(What needs to be done):
Across the entries, how many lines have the string "chunkSize" in them? Reply with only a number.

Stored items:
BEGIN
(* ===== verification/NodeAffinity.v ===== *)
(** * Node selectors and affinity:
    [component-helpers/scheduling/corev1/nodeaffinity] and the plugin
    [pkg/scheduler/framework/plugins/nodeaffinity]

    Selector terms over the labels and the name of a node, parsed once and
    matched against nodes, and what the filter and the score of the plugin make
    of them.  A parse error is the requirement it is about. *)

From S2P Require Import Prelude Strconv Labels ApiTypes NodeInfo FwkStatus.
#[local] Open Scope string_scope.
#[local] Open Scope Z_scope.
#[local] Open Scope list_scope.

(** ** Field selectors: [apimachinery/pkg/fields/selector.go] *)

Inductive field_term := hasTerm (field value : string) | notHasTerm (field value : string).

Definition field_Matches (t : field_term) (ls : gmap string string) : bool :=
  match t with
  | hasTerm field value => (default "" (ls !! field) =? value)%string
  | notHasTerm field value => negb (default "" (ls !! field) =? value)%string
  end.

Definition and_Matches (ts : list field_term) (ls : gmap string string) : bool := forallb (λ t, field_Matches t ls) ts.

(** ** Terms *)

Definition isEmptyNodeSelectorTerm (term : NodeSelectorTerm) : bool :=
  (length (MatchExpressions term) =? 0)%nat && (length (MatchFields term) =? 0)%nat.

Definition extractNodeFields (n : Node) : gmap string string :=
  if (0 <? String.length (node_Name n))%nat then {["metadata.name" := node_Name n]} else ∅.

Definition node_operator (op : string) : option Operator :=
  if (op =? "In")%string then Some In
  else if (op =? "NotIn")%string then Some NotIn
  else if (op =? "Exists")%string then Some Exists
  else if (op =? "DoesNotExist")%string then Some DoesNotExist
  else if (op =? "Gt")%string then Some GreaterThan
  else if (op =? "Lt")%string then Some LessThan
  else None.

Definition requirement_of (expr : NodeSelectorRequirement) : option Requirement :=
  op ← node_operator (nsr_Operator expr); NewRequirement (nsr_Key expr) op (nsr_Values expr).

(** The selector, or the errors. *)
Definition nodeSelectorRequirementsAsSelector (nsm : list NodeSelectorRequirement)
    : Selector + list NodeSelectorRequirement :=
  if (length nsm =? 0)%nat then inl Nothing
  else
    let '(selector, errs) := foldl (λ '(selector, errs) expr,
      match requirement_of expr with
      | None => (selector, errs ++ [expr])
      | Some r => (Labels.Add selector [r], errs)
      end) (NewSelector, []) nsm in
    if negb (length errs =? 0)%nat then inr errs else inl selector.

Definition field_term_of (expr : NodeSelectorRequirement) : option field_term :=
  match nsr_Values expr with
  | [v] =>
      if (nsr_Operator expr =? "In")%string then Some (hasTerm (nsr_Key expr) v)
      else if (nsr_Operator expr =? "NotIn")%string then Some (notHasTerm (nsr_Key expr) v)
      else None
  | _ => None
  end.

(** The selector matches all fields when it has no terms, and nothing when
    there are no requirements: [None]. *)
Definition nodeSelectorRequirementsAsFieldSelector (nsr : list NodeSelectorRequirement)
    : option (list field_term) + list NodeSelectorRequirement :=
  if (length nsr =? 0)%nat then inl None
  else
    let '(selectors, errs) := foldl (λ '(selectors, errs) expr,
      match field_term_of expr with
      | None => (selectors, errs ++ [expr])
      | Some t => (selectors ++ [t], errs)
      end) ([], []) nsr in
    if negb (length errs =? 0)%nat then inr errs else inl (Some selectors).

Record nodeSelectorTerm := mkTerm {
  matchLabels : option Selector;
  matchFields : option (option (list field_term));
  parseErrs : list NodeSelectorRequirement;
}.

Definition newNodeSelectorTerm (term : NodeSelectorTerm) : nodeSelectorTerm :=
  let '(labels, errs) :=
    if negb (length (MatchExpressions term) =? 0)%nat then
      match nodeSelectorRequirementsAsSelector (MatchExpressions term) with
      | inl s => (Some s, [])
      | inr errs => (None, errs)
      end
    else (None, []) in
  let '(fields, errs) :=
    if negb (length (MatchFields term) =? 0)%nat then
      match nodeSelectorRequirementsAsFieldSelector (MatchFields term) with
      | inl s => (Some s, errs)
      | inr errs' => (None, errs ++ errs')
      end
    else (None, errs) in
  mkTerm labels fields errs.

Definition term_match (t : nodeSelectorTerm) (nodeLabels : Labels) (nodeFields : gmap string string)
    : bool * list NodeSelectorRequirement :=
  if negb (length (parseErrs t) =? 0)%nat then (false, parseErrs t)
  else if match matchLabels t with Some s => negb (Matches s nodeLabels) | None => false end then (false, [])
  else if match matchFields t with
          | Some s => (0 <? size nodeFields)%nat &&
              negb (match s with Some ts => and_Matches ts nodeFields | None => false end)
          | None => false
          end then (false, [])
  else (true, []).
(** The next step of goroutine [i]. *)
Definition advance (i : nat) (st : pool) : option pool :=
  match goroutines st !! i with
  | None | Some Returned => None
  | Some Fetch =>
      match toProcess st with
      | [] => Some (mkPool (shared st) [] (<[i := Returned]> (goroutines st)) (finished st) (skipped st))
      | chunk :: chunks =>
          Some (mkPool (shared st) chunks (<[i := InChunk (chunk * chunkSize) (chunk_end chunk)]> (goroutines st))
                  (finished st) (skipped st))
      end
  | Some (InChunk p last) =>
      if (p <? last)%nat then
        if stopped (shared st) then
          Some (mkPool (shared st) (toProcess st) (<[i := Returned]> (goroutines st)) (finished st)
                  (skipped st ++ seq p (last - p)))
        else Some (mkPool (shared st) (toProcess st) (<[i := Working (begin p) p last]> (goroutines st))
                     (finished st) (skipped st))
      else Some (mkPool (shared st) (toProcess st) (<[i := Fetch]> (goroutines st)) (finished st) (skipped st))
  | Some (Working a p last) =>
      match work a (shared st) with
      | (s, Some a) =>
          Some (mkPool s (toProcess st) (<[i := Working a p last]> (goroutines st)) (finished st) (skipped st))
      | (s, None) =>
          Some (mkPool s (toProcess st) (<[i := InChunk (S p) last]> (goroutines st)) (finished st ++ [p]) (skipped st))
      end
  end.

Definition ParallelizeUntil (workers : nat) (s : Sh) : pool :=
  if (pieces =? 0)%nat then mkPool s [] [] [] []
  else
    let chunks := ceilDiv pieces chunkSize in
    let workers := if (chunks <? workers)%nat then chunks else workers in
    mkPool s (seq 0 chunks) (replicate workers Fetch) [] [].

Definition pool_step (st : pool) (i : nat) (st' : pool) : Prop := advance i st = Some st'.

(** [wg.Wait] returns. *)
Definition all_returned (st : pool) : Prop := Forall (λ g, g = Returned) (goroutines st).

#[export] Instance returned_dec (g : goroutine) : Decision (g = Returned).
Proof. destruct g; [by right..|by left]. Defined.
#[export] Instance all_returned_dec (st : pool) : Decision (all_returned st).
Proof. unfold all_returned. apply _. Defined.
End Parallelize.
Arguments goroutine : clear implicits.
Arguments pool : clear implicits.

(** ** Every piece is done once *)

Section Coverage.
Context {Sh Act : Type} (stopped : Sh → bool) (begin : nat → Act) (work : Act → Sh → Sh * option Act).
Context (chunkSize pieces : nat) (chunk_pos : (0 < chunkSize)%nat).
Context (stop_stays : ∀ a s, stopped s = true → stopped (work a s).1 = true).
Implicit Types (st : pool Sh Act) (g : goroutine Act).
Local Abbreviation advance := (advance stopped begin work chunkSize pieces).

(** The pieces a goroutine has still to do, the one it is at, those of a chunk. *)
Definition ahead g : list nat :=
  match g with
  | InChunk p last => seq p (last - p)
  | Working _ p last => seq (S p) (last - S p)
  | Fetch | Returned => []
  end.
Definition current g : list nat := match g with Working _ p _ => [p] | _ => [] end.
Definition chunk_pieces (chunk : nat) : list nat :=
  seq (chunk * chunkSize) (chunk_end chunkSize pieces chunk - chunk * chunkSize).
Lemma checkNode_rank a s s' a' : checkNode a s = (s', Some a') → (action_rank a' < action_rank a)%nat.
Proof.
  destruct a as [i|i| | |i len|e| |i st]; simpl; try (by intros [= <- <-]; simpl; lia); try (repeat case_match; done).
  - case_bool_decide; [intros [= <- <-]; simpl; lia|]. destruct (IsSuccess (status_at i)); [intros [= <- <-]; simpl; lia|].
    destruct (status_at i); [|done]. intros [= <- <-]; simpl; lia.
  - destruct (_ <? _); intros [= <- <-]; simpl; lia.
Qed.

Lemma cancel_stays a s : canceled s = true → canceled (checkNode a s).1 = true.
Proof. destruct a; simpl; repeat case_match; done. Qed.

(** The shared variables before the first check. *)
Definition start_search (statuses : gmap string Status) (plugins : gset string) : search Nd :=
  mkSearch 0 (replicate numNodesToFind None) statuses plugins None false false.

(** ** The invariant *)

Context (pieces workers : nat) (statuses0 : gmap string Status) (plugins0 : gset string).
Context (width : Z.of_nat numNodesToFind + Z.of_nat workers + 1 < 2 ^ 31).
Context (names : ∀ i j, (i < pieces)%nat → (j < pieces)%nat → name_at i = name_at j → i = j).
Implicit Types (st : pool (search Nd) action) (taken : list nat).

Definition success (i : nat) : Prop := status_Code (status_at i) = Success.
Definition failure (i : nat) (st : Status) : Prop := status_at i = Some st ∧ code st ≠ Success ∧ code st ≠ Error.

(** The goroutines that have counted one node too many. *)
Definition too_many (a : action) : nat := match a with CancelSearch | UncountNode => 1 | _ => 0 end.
END
(Finished task):
5